FactCheck took interest in the accuracy of the statement.

The Minister in his statement refers to 2017 January-June data. FactCheck was unable to obtain information about total sum of funds spent on infrastructural projects from the consolidated budget[1] in that period. However, money spent on infrastructural projects is mostly included in the budget’s non-financial actives growth article. The tendency of expenses from that article largely determines the changes in funding of infrastructural projects in general.

According to the monthly data of Georgia’s consolidated budget, GEL 624 million was spent on purchase of non-financial actives in January-June 2017, whilst GEL 526 million (19% less) was spent in the first six months of 2016. This year, GEL 1,662 million in total is allocated to grow the non-financial actives, which is GEL 513 million more as compared to 2016 figure.

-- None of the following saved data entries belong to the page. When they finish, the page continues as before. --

(* ===== verification/Output.v ===== *)
(** The captured output of a managed process: [crates/runner/src/process.rs]. The bounded
    buffer its pumps fill, the window a read returns, and [String::from_utf8_lossy], which
    makes text of it. *)
From S2P Require Import Prelude Domain.

(** * Bytes to text

    [String::from_utf8_lossy]: every maximal prefix of an ill-formed sequence becomes one
    U+FFFD. Bytes are [ascii] values; a text is its UTF-8 bytes. *)
Definition byte_in (lo hi : N) (a : ascii) : bool :=
  let n := N_of_ascii a in (lo <=? n)%N && (n <=? hi)%N.

Definition is_continuation : ascii -> bool := byte_in 128 191.

Definition utf8_char_width (a : ascii) : nat :=
  if byte_in 0 127 a then 1
  else if byte_in 194 223 a then 2
  else if byte_in 224 239 a then 3
  else if byte_in 240 244 a then 4
  else 0.

(** The second byte that may follow a three- or four-byte lead. *)
Definition second3 (a b : ascii) : bool :=
  if byte_in 224 224 a then byte_in 160 191 b
  else if byte_in 237 237 a then byte_in 128 159 b
  else is_continuation b.

Definition second4 (a b : ascii) : bool :=
  if byte_in 240 240 a then byte_in 144 191 b
  else if byte_in 244 244 a then byte_in 128 143 b
  else is_continuation b.

(** U+FFFD. *)
Definition REPLACEMENT : list ascii := [ascii_of_N 239; ascii_of_N 191; ascii_of_N 189].
(* ===== verification/Supervisor.v ===== *)
(** The in-process runner: [InProcessRunner] of [crates/runner/src/process.rs]. Its process
    slots and their limit, how a process's end is recorded, the tasks a spawn starts, kills,
    the retention of ended processes and what an independent Runner remembers. *)
From S2P Require Import Prelude Domain Output.

(** * What is outside

    A [HashMap] iterates in an order of its own. *)
Class HashOrder := {
  hash_iter {A : Type} : gmap string A -> list (string * A);
  hash_iter_perm {A : Type} (m : gmap string A) : hash_iter m ≡ₚ map_to_list m
}.

(** A concrete order, for evaluating. *)
Definition map_order : HashOrder :=
  {| hash_iter A := map_to_list; hash_iter_perm A m := reflexivity _ |}.

(** What [waitid(P_PID, pid, WEXITED | WNOHANG | WNOWAIT)] answers: an errno, or the
    [si_pid] it fills in. *)
Inductive WaitId := WaitFailed (errno : Z) | WaitInfo (si_pid : Z).

Definition ECHILD : Z := 10.

(** A pipe root as the process sees it at one moment: [Child::id], [waitid] and the error of
    [Child::start_kill]. *)
Record Child := mkChild {
  ch_id : option Z;
  ch_waitid : WaitId;
  ch_start_kill : option string
}.

(** A PTY session at one moment: [PtySession::has_exited] and the error of [resize]. *)
Record PtySession := mkPtySession {
  pty_has_exited : bool;
  pty_resize : option string
}.

(** The operating system at one moment, for each process by its index in [rn_procs]. *)
Record World := mkWorld {
  w_child : nat -> Child;
  w_session : nat -> PtySession
}.

(** What the runner does to the outside: killing the descendants of a sandboxed root, the root
    itself, a PTY's process group, and running a kill hook. *)
Inductive Effect :=
  | KillDescendants (p : nat)
  | KillRoot (p : nat)
  | KillSession (p : nat)
  | RunHook (p : nat).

Georgia’s 2017 state budget’s non-financial actives are scheduled to increase by GEL 999 million. According to 2016 plan, non-financial actives would have increased by GEL 750 million, whilst in fact, growth constituted GEL 662 million. On that account, 2017 plan is 33% more as compared to 2016 plan and 51% more as compared to actual fulfilment rate of 2016 plan.

According to the information about capital projects envisioned by the 2017 state budget, GEL 1,556 million (growth of non-financial actives as well as other sources of funding) is allocated for capital projects. The most expensive project is urban services development programme (water supply and sewage sector) with GEL 139 million allocated for it. It is followed by expenditures for Batumi’s new bypass road, which is estimated as GEL 133 million. Additional GEL 105 million is allocated for rehabilitation of highways and GEL 85 million is allocated for the development of educational and scientific facilities’ infrastructure. Further, nearly GEL 70 million is allocated for modernisation and construction of 50 kilometre long section of Samtredia-Grigoleti highway.

 

Conclusion

This year, the amount of funds allocated for infrastructural projects is increased as compared to the previous year. According to Georgia’s consolidated budget, GEL 513 million more is allocated for the growth of non-financial actives in 2017 as compared to what was the figure in 2016. FactCheck was unable to fully obtain information given in Dimitri Kumsishvili’s statement about the amount of funds allocated from the consolidated budget on capital expenditures to accelerate the infrastructural projects.

Therefore, FactCheck leaves Dimitri Kumsishvili’s statement WITHOUT VERDICT.

 

[1] Consolidated Budget – a consolidated budget of a country, which includes Georgia’s state budget, as well as state budget of Ajara Autonomous Republic and budgets of local self-government units.